Others point to atrocities that the God of Abraham ordered and did not relent from. When he gave his chosen people the Promised Land it was filled not only with milk and honey but with inhabited towns and cities. The residents were living normal lives; working for a living, raising and loving their families. We are not told they were wicked like Sodom and Gomorrah. Yet when Joshua had his army march around the walled city of Jericho, just before the walls collapsed, he said to his people: “Shout; for the Lord has given you the city.

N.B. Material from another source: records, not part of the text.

Definition consumer_local (k : nat) (c : consumer) (g : shared) : option (consumer * shared) :=
  match sc_at c with
  | CoTest =>
      if sc_expected c <? messages then
        f ← load_failed k (sc_seen c) g;
        Some (mkConsumer (sc_expected c) (sc_spin c) k (if f : bool then CoDone else CoPop), g)
      else Some (mkConsumer (sc_expected c) (sc_spin c) (sc_seen c) CoDone, g)
  | CoCheck value =>
      if negb (value =? sc_expected c) then
        Some (mkConsumer (sc_expected c) (sc_spin c) (length (failed g)) CoDone,
              mkShared (failed g ++ [true]) (consumed g) (push_retries g) (pop_retries g))
      else
        let expected := sc_expected c ⊞ 1 in
        Some (mkConsumer expected (ThreadUtils.reset (sc_spin c)) (sc_seen c) CoTest,
              mkShared (failed g) (consumed g ++ [expected]) (push_retries g) (pop_retries g))
  | CoRetry =>
      Some (mkConsumer (sc_expected c) (ThreadUtils.wait (sc_spin c)).2 (sc_seen c) CoTest,
            mkShared (failed g) (consumed g) (push_retries g) (pop_retries g ⊞ 1))
  | CoPop | CoDone => None
  end.

Definition consumer_code : thread_code shared unit (option Z) consumer :=
  mkCode
    (fun c => match sc_at c with CoPop => Some tt | _ => None end)
    consumer_local
    (fun popped c =>
       mkConsumer (sc_expected c) (sc_spin c) (sc_seen c)
         (match popped with Some v => CoCheck v | None => CoRetry end)).

Definition producer_done (p : producer) : bool :=
  match sp_at p with PrDone => true | _ => false end.
Definition consumer_done (c : consumer) : bool :=
  match sc_at c with CoDone => true | _ => false end.

Abbreviation stress := (program (T:=Z) (G:=shared) (SP:=producer) (SC:=consumer)).

(** [queue.empty()] by a thread with view [V]. *)
Definition empty_at (kh kt : nat) (V : view) (q : state (T:=Z)) : option bool :=
  '(head, V1) ← load acquire Head kh (hist_head q) V;
  '(tail, _) ← load acquire Tail kt (hist_tail q) V1;
  Some (head =? tail).

(** The verdict, after both joins: [main] knows what either thread knew. *)
Definition passed (kh kt : nat) (r : stress) : option bool :=
  if default false (list.last (failed (pr_shared r))) then Some false
  else if negb (default 0 (list.last (consumed (pr_shared r))) =? messages) then Some false
  else empty_at kh kt (view_join (p_view (pr_queue r)) (c_view (pr_queue r))) (pr_queue r).

(** The report. *)
Record report : Set := mkReport {
  r_capacity : Z; r_messages : Z; r_elapsed_seconds : double; r_messages_per_second : double;
  r_push_retries : Z; r_pop_retries : Z; r_validation : bool }.

Definition positive (d : double) : bool :=
  match d with Finite m _ => 0 <? m | Infinity negative => negb negative | NaN => false end.

Definition stress_report (Capacity start_ns now_ns : Z) (g : shared) (passed : bool) : report :=
  let elapsed_ns := now_ns ⊟ start_ns in
  let seconds := double_div (double_of_u64 elapsed_ns) (round 1000000000 1) in
  mkReport Capacity messages seconds
    (if positive seconds then double_div (double_of_u64 messages) seconds else Finite 0 0)
    (push_retries g) (pop_retries g) passed.
End RunStress.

And the city and all that is within it shall be devoted to the Lord for destruction….”

The trumpet sounded, the people shouted, the wall fell. “Then they utterly destroyed all in the city, both men and women, young and old, oxen, sheep, and asses, with the edge of the sword…. And they burned the city with fire, and all within it; only the silver and gold, and the vessels of bronze and of iron, they put into the treasury of the Lord.”

New Testament Harshness

Atheists can go on, citing dozens of atrocities like these from the Old Testament and the New. Some rival fundamentalists in their knowledge and memory of selected scriptures. But where, you ask, did God do something brutally cruel in the New Testament? I know a Catholic woman who never left the faith but could not forgive God for requiring that his Son be crucified, though Jesus implored, “Let this cup [of torment] pass from me.” How could a caring Father turn a deaf ear to that plea? He must have loved his Son much less than she loved hers. My pointing out that Father and Son were one, and that the sacrificial death redeemed us all, did not avail. She would never have consigned her son to the cross. (Since I was that son I smiled indulgently at the heresy.)

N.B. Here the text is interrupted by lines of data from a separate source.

(** The price of [make_event] as text: quarters from 100 on. *)
Definition price_text (k : Z) : string :=
  print_u64 (100 + k / 4) ++
  (if k mod 4 =? 0 then EmptyString else if k mod 4 =? 1 then ".25" else if k mod 4 =? 2 then ".5" else ".75").
Lemma price_texts : forall k, 0 <= k < 100 ->
  print_price (wrap 64 (double_bits (double_add (round 100 1) (double_mul (double_of_u64 k) (round 1 4))))) = price_text k.
Proof.
  assert (H : Forall (fun k => print_price (wrap 64 (double_bits (double_add (round 100 1)
    (double_mul (double_of_u64 k) (round 1 4))))) = price_text k) (seqZ 0 100)).
  { apply (bool_decide_unpack _). vm_compute. exact I. }
  intros k Hk. apply (proj1 (Forall_forall _ _) H), list_elem_of_In, elem_of_seqZ. lia.
Qed.

(** ** Properties *)

(** The text of a record is faithful: the line that aether_replay prints for a record
    determines its offset and every field of its header, and paths are quoted so that they
    can be read back. *)
Theorem record_line_faithful (v w : WalRecordView) (p q : list Z) (path : string) :
  let fits (v : WalRecordView) := in_width 64 (rv_offset v) /\ in_width 64 (sequence (rv_header v)) /\
    in_width 64 (timestamp_ns (rv_header v)) /\ in_width 64 (payload_size (rv_header v)) /\
    in_width 64 (flags (rv_header v)) /\ in_width 64 (checksum (rv_header v)) in
  (fits v -> fits w -> record_line v p = record_line w q ->
   rv_offset v = rv_offset w /\ sequence (rv_header v) = sequence (rv_header w) /\
   timestamp_ns (rv_header v) = timestamp_ns (rv_header w) /\
   payload_size (rv_header v) = payload_size (rv_header w) /\
   flags (rv_header v) = flags (rv_header w) /\ checksum (rv_header v) = checksum (rv_header w)) /\
  unquote (quoted path) = path.
Proof.
  intros fits. split; [|apply unescape_escape].
  intros (A1 & A2 & A3 & A4 & A5 & A6) (B1 & B2 & B3 & B4 & B5 & B6) E. unfold record_line in E.
  do 6 (apply field_inj in E as [? E]; [|done..]). done.
Qed.

(** What aether_sub prints for the [i]-th event of aether_pub: its number, a price in
    quarters from 100 to 124.75, and a quantity from 1 to 1000. *)
Theorem event_line_text (padding : Z -> uint 32) (i : Z) (help : string) :
  report_text help (EventLine (make_event padding i)) =
    field "id=" (i ⊞ 1) ++ " price=" ++ price_text (i mod 100) ++ row " quantity=" (1 + i mod 1000).
Proof.
  unfold report_text, print_event, make_event. cbn [ev_id ev_price ev_quantity].
  assert (U : forall z, uval (to_u64 z) = wrap 64 z) by done. assert (V : forall z, uval (to_u32 z) = wrap 32 z) by done.
  rewrite !U, !V.
  pose proof (Z.mod_pos_bound i 100 ltac:(lia)). pose proof (Z.mod_pos_bound i 1000 ltac:(lia)).
  rewrite price_texts by done. rewrite (wrap_id 32 (i mod 1000)) by (split; lia).
  rewrite (wrap_id 32 (1 + _)) by (split; lia). rewrite (wrap_id 32 (1 + _)) by (split; lia).
  by rewrite (wrap_id 64 (i ⊞ 1)) by (by apply wrap_width).
Qed.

Tedious Demands and Impossible Standards

Yet barbaric cruelty, ordered or sanctioned by the deity, is not always the main indictment. For many the numerous demands and constraints of religious teaching are enough to make God unpalatable. What a killjoy, they protest. He takes all the fun out of life. Who needs him? Who needs this nonsense about dietary laws and keeping holy the Sabbath -- dragging yourself out of bed every Sunday morning, even if Saturday’s fun kept you up till three? Sitting through services so boring you couldn’t stay awake even if you weren’t sleep-deprived?

Who can live by the impossible standards Christ preached? All this stuff about loving vicious enemies; turning the other cheek when someone hurts you, blessing those who curse you, lending with no expectation of repayment, going the extra mile for people who oppress you, forgiving a nasty relative 490 times (“seventy times seven”), feeling guilty of adultery if you cast a lustful glance at a woman, and defiled if you bed one out of wedlock.

Then the Church adds that you’re in mortal sin if you use a condom with your wife. It’s all so unnatural and extreme, they say, I’d be a neurotic if I tried to practice it. And I’d be psychotic if I feared that a sin or two would cast me into “outer darkness” where there’s “weeping and gnashing of teeth.” Talk about fire and brimstone – it’s not for me. I not only don’t believe, I don’t want to believe!

An Alternative to Organized Religion?

These objections to religion are heartfelt. We can’t dismiss them lightly. Even weightier arguments can be made. And there are strong counterarguments to vindicate belief. I will not give them here. Instead I’ll propose an alternative to all organized religion -- yet one that organized religion should not object to. But if atheists don’t want to hear it, why bother?

[My next posting Pure Theism: Ponder It is a continuation of this piece.]

Friday, May 21, 2010

“New Atheist” Challenge,
Believer Response
Shane Hayes

My friend is deeply versed in the New Atheist literature that is so in vogue among intellectuals. He states categorically: “There is no evidence -- zero evidence -- that God exists or that he created the universe.” For a moment I’m nonplussed. My mind draws a blank. I have loads of arguments, but… evidence? What does he want, footprints? Are there no clues?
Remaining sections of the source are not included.